Grosvenor looked attentively at the ground, but he saw only a very faint impression, and he never would have noticed that had not the Onondaga pointed it out to him.
"It might have been left by a deer," he objected.
"Impossible," said Tayoga. "The entire imprint is not made, but there is enough to indicate very clearly that a human foot and nothing else pressed there. Here is another trace, although lighter, and here another and another. The trail leads southward."
"But granting it to be that of a man," Grosvenor again objected, "it might be that of any one of the thousands who roam the wilderness."
The great red trailer who had inherited the forest lore of countless generations smiled.
"It is not any one of the thousands and it could not be," he said. "It is easy to tell that. The footsteps are those of a white man, because they turn out, and not in, as do ours of the red race. That is very easy; even Dagaeoga here, the great talker, knows it. The footsteps are far apart, so we are sure that they are those of a tall man; the imprints are deep, proving them to have been made by a heavy man, and at the outer edge of the heel the impression is deeper than on the inner edge. I noticed, when we last saw Black Rifle, which was not long ago, that he wore moccasins of moose hide, that he had turned them outward a little, through wear, and that a small strip of the hardest moose hide had been sewed on the right edge of each heel in order to keep them level. Those strips have made their marks here."
"Somebody else might have put strips of hide on his moccasin heels!"
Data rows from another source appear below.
(** ** Append *)

Section effect.
Context (w : WAL) (fs : FS) (old : list segment) (c : segment).
Context (c' : segment) (d : diskEntry) (n now : Z) (on : option (segment * Z)) (w' : WAL) (fs' : FS).
Hypothesis HC : Clean w fs old c.
Hypothesis Hlt : seq w < u64_max - 1.
Hypothesis HE : Effect w fs old c c' (Some (CRec d n, now)) on w' fs'.
Hypothesis Hend : endSeq c' = seq w + 1.
Hypothesis Hnew : ∀ s nw, on = Some (s, nw) → endSeq s = seq w + 1.
Hypothesis Hdec : decodable d.

Let HI : Inv w fs old c := cl_inv _ _ _ _ HC.

Lemma on_case : on = None ∨ ∃ s nw, on = Some (s, nw).
Proof. destruct on as [[s nw]|]; eauto. Qed.

Lemma eff_seq_succ : seq w' = seq w + 1 ∧ d_seq d = seq w + 1.
Proof. destruct (eff_cell _ _ _ _ _ _ _ _ _ HE _ _ eq_refl) as [? Hd]. auto. Qed.

Lemma eff_new_ne s nw : on = Some (s, nw) → path s ≠ path c ∧ fs !! path s = None.
Proof.
  intros Hon. destruct (eff_new _ _ _ _ _ _ _ _ _ HE _ _ Hon) as (_ & _ & Hps & _).
  pose proof (inv_start_c _ _ _ _ HI). pose proof (inv_seq _ _ _ _ HI).
  destruct (Inv_path_start _ _ _ _ c HI ltac:(set_solver)) as [Hpc Hu].
  rewrite Hps, Hpc. split; [intros Heq%seg_name_inj; [lia|unfold_u64; lia|done]|].
  destruct (fs !! _) eqn:E; [|done]. exfalso. assert (seq w + 2 ≤ startSeq c); [|lia].
  apply (inv_dom _ _ _ _ HI); [unfold_u64; lia|eauto].
Qed.

Lemma eff_lookup_old s : s ∈ old → fs' !! path s = fs !! path s.
Proof.
  intros Hs. destruct (Inv_path_start _ _ _ _ s HI ltac:(set_solver)) as [Hps Hu].
  pose proof (Inv_path_ne _ _ _ _ s HI Hs) as Hne.
  destruct (Inv_path_start _ _ _ _ c HI ltac:(set_solver)) as [Hpc _].
  rewrite Hps. eapply Effect_lookup; try done.
  - apply (Inv_start_u64 _ _ _ _ s HI). set_solver.
  - intros Heq. apply Hne. by rewrite Hps, Hpc, Heq.
Qed.

Lemma eff_lookup_cur fl :
  fs !! path c = Some (NFile fl) → fs' !! path c = Some (NFile (mkFile (cells fl ++ [CRec d n]) now)).
Proof.
  intros Hfl. rewrite (eff_fs _ _ _ _ _ _ _ _ _ HE).
  assert (put_cell (path c) (Some (CRec d n, now)) fs !! path c =
          Some (NFile (mkFile (cells fl ++ [CRec d n]) now))) as Hput.
  { cbn. unfold append_cell. by rewrite lookup_alter_eq, Hfl. }
  destruct on_case as [Hon|(s & nw & Hon)]; rewrite Hon; cbn [put_file]; [done|].
  rewrite lookup_create_ne; [done|]. by eapply eff_new_ne.
Qed.

Lemma eff_seg_clean_cur : seg_clean fs' c'.
Proof.
  pose proof (cl_segs _ _ _ _ HC) as Hsegs. apply Forall_app in Hsegs as [_ Hc].
  apply Forall_singleton in Hc as (fl & Hfl & Hrec & Hq & Hd & Hle).
  destruct (eff_same _ _ _ _ _ _ _ _ _ HE) as (_ & Hp & Hs).
  pose proof (contig_last _ _ _ (cl_contig _ _ _ _ HC)) as He.
  exists (mkFile (cells fl ++ [CRec d n]) now). cbn. rewrite Hp, Hs, Hend.
  split_and!; [by apply eff_lookup_cur|by apply Forall_app; rewrite Forall_singleton| | |lia].
  2: { rewrite recs_app. apply Forall_app. split; [done|]. by apply Forall_singleton. }
  rewrite recs_app, fmap_app, Hq. cbn. rewrite (proj2 eff_seq_succ).
  replace (seq w + 1 - startSeq c + 1) with ((endSeq c - startSeq c + 1) + 1) by lia.
  rewrite (seqZ_snoc _ (endSeq c - startSeq c + 1)) by lia. do 2 f_equal. lia.
Qed.

Lemma eff_seg_clean_new s nw : on = Some (s, nw) → seg_clean fs' s.
Proof.
  intros Hon. destruct (eff_new_ne _ _ Hon) as [Hne Hnone].
  destruct (eff_new _ _ _ _ _ _ _ _ _ HE _ _ Hon) as (_ & Hst & _).
  exists (mkFile [] nw). rewrite (Hnew _ _ Hon), Hst.
  split_and!; [|done| |done|lia].
  - rewrite (eff_fs _ _ _ _ _ _ _ _ _ HE), Hon. cbn. unfold create_file.
    rewrite lookup_append_ne, Hnone by done. by rewrite lookup_insert_eq.
  - cbn. by replace (seq w + 1 - (seq w + 2) + 1) with 0 by lia.
Qed.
"It is so, but Black Rifle is tall and large and heavy, and we know that the man who made this trail is tall, large and heavy. The chances are a hundred to one against the fact that any other man tall, large and heavy with moose hide strips to even the wear of his moccasin heels has passed here, especially as this is within the range of Black Rifle. I know that it is he as truly as I know that I am standing here."
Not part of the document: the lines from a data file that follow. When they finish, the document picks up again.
(* ===== verification/EnvWalSpec.v ===== *)
(** * envwal: the properties of the write-ahead log

    The abstract log the implementation promises (a counter and a list of
    records, extended at one end and trimmed at the other), the simulation, and
    the theorems about [Append], [ReadFrom], [GC] and [Open], each with a run of
    the model on a small log as its witness. *)
From Stdlib Require Import Ascii.
From stdpp Require Import base numbers gmap strings sorting relations list.
From S2P Require Import Prelude GoStr Json EnvWal EnvWalInv EnvWalLog.
Local Open Scope Z_scope.

(** ** The abstract log *)

(** A counter and the retained records.  Every step is total: nothing about
    segments, files or handles is left. *)
Inductive alog_step : Z * list diskEntry → Z * list diskEntry → Prop :=
| alog_append q l d : d_seq d = q + 1 → alog_step (q, l) (q + 1, l ++ [d])
| alog_trim q l1 l2 : alog_step (q, l1 ++ l2) (q, l2).

Section spec.
Context {Env : Type} `{!ProtoJSON Env}.
Implicit Types (w : WAL) (fs : FS) (c s : segment).

(** One operation whose system calls succeed, on a clock that does not run
    backwards. *)
Inductive good_step : WAL * FS → WAL * FS → Prop :=
| good_append io agent (e : Env) b w fs w' fs' r :
    io_ok io → Marshal e = Some b → f <$> cur_seg w = Some true → seq w < u64_max - 1 →
    Append io agent (Some e) w fs = (w', fs', r) → good_step (w, fs) (w', fs')
| good_gc now w fs w' fs' :
    StronglySorted Z.le (createdAt <$> segments w) →
    GC (λ _, true) now w fs = (w', fs') → good_step (w, fs) (w', fs')
| good_close w fs : good_step (w, fs) (Close w, fs)
| good_reopen io o w fs w' fs' :
    log fs (segments w) ≠ [] → open_ok io → Open io o fs = (fs', Ok w') →
    good_step (w, fs) (w', fs').

(** What relates a log in memory and on disk to the abstract one. *)
Definition refines (st : WAL * FS) (a : Z * list diskEntry) : Prop :=
  ∃ old c, Clean (Env := Env) st.1 st.2 old c ∧ a = (seq st.1, log st.2 (segments st.1)).

Lemma cur_seg_clean w fs old c : Clean (Env := Env) w fs old c → cur_seg w = Some c.
Proof. intros [HI _ _ _ _]. apply (cur_seg_last w old c); apply HI. Qed.

Lemma clean_length w fs old c :
  Clean (Env := Env) w fs old c → length (segments w) = S (length old).
Proof. intros [HI _ _ _ _]. rewrite (inv_segs _ _ _ _ HI), length_app. cbn. lia. Qed.

Lemma GC_clean_two now w fs old c w' fs' :
  Clean (Env := Env) w fs old c → length (segments w) = 2%nat →
  GC (λ _, true) now w fs = (w', fs') → length (segments w') = 1%nat → Clean (Env := Env) w' fs' [] c.
Proof.
  intros HC Hw HG Hw'. rewrite (clean_length _ _ _ _ HC) in Hw.
  destruct (GC_clean now w fs old c w' fs' HC) as (k & HC' & _); [|done|].
  - destruct old as [|s [|s' l]]; [done|repeat constructor|done].
  - rewrite (clean_length _ _ _ _ HC') in Hw'. by destruct (drop k old).
Qed.

Lemma Close_clean w fs old c :
  Clean (Env := Env) w fs old c →
  ∃ c', Clean (Env := Env) (Close w) fs old c' ∧ seq (Close w) = seq w ∧
    log fs (segments (Close w)) = log fs (segments w).
Proof.
  intros HC. pose proof (cl_inv _ _ _ _ HC) as HI. unfold Close. rewrite (cur_seg_clean _ _ _ _ HC).
  destruct (f c); [|by exists c]. exists (close_f c).
  pose proof (upd_cur_last w old c close_f (inv_segs _ _ _ _ HI) (inv_cur _ _ _ _ HI) (inv_sid _ _ _ _ HI)) as Hup.
  assert (Hst : strip <$> (old ++ [c]) = strip <$> (old ++ [close_f c])) by (by rewrite !fmap_app).
  assert (HF : Forall (λ s, (sid s < next_sid w)%nat) (old ++ [c])) by apply HI.
  split_and!; [|done|rewrite Hup, (inv_segs _ _ _ _ HI); symmetry; by apply strip_log].
  destruct HC as [_ Hsegs Hct Hfull Hdir]. destruct HI as [? ? ? ? ? Hp Hss ? ? Hlg ?].
  split; [split|..]; cbn [seq upd_cur set_segments cur next_sid sid close_f startSeq]; try done.
  - rewrite Forall_app, Forall_singleton in *. done.
  - by eapply (strip_Forall (λ x, x.1.1 = seg_name x.1.2 ∧ 1 ≤ x.1.2)).
  - by rewrite <-(strip_start _ _ Hst).
  - by rewrite <-(strip_log fs _ _ Hst).
  - by rewrite <-(strip_log fs _ _ Hst).
  - rewrite Forall_app, Forall_singleton in *. done.
  - by eapply strip_contig.
  - by rewrite <-(strip_path _ _ Hst).
Qed.

Lemma good_step_sim `{!ProtoJSONOk Env} st st' a :
  refines st a → good_step st st' → ∃ a', rtc alog_step a a' ∧ refines st' a'.
Proof.
  intros (old & c & HC & ->) Hst. 
  destruct Hst as [io agent e b w fs w' fs' r Hio Hm Hf Hlt HA|now w fs w' fs' Hcr HG|w fs|io o w fs w' fs' Hne Hio HO];
    cbn in HC |- *.
  - rewrite (cur_seg_clean _ _ _ _ HC) in Hf. injection Hf as Hf.
    destruct (Append_clean io agent e b w fs old c) as (w1 & fs1 & old1 & c1 & HA' & HC' & _ & Hq & Hl); [done..|].
    rewrite HA' in HA. injection HA as <- <- <-. eexists. split; [|by exists old1, c1].
    cbn. rewrite Hq, Hl. by apply rtc_once, alog_append.
  - rewrite (inv_segs _ _ _ _ (cl_inv _ _ _ _ HC)), fmap_app in Hcr.
    destruct (GC_clean now w fs old c w' fs') as (k & HC' & Hq & Hl & _); [done|..|done|].
    { by eapply StronglySorted_app_1_l. }
    eexists. split; [|by exists (drop k old), c]. cbn. rewrite Hq, Hl. apply rtc_once, alog_trim.
  - destruct (Close_clean _ _ _ _ HC) as (c' & HC' & Hq & Hl).
    eexists. split; [|by exists old, c']. cbn. by rewrite Hq, Hl.
  - assert (Dir o ≠ "") by (unfold Open in HO; by case_bool_decide).
    destruct (Open_clean io o w fs old c HC Hne Hio) as (fs1 & w1 & old1 & c1 & HO' & HC' & _ & _ & Hq & Hl); [done|].
    rewrite HO' in HO. injection HO as <- <-. eexists. split; [|by exists old1, c1].
    cbn. by rewrite Hq, Hl.
Qed.

Lemma good_steps_sim `{!ProtoJSONOk Env} st st' a :
  rtc good_step st st' → refines st a → ∃ a', rtc alog_step a a' ∧ refines st' a'.
Proof.
  intros Hr. revert a. induction Hr as [st|st st1 st' Hs Hr IH]; intros a Ha; [by exists a|].
  destruct (good_step_sim _ _ _ Ha Hs) as (a1 & Ha1 & H1). destruct (IH _ H1) as (a2 & Ha2 & H2).
  exists a2. split; [by etrans|done].
Qed.

Lemma Open_fresh_clean io o fs fs' w :
  fresh_dir fs → Open io o fs = (fs', Ok w) →
  ∃ c, Clean (Env := Env) w fs' [] c ∧ f c = true ∧ seq w = 0 ∧ log fs' (segments w) = [].
Proof.
  intros Hf HO. destruct (Open_fresh_inv _ _ _ _ _ Hf HO) as ((old & c & HI) & Hq & Hlog).
  revert HO. unfold Open. case_bool_decide; [done|].
  destruct (oi_mkdir io); [|done]. destruct (oi_readdir io); [|done]. cbn [negb].
  unfold reload. rewrite reload_all_fresh by done. cbn. unfold openSegment. cbn.
  destruct (negb _ || _); [done|]. intros [= <- <-]. change (u64 (0 + 1)) with 1 in *.
  set (c0 := mkSegment _ _ _ _ _ _ _) in *. set (w := mkWAL _ _ _ _ _ _) in *.
  assert (old = [] ∧ c = c0) as [-> ->].
  { pose proof (inv_segs _ _ _ _ HI) as E. cbn in E. destruct old as [|? [|??]]; by injection E as ->. }
  assert (Hnone : fs !! seg_name 1 = None) by (apply Hf, is_seg_name_seg_name).
  exists c0. split; [|done]. split; cbn [app]; [done|..|constructor|].
  - apply Forall_singleton. exists (mkFile [] (oi_now io)). cbn. split_and!; try done.
    unfold create_file. by rewrite Hnone, lookup_insert_eq.
  - done.
  - intros name Hn Hin. cbn. unfold create_file in Hin. rewrite Hnone in Hin.
    destruct (decide (seg_name 1 = name)) as [<-|Hne]; [set_solver|].
    rewrite lookup_insert_ne, (Hf _ Hn) in Hin by done. by destruct Hin.
Qed.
"Of course," said Robert, who had never felt the slightest doubt of
Tayoga's knowledge. "What was Black Rifle doing?"
"He was looking for St. Luc or Tandakora, because his trail does not lead straight on. See! here it comes, and here again. If Black Rifle had been on a journey he would have gone straight, but he is seeking something and so he turns about. Ah, he wishes to see if there are any canoes visible on the lake, for lo! the trail now leads toward the water! Here he found that none was to be seen and here he rested. Black Rifle had been long on his feet, two days and two nights perhaps, because it takes much to make him weary. He sat on this log. He left a strand from the fringe of his buckskin hunting shirt, caught on a splinter. Do you not see it, Lieutenant Grosvenor?"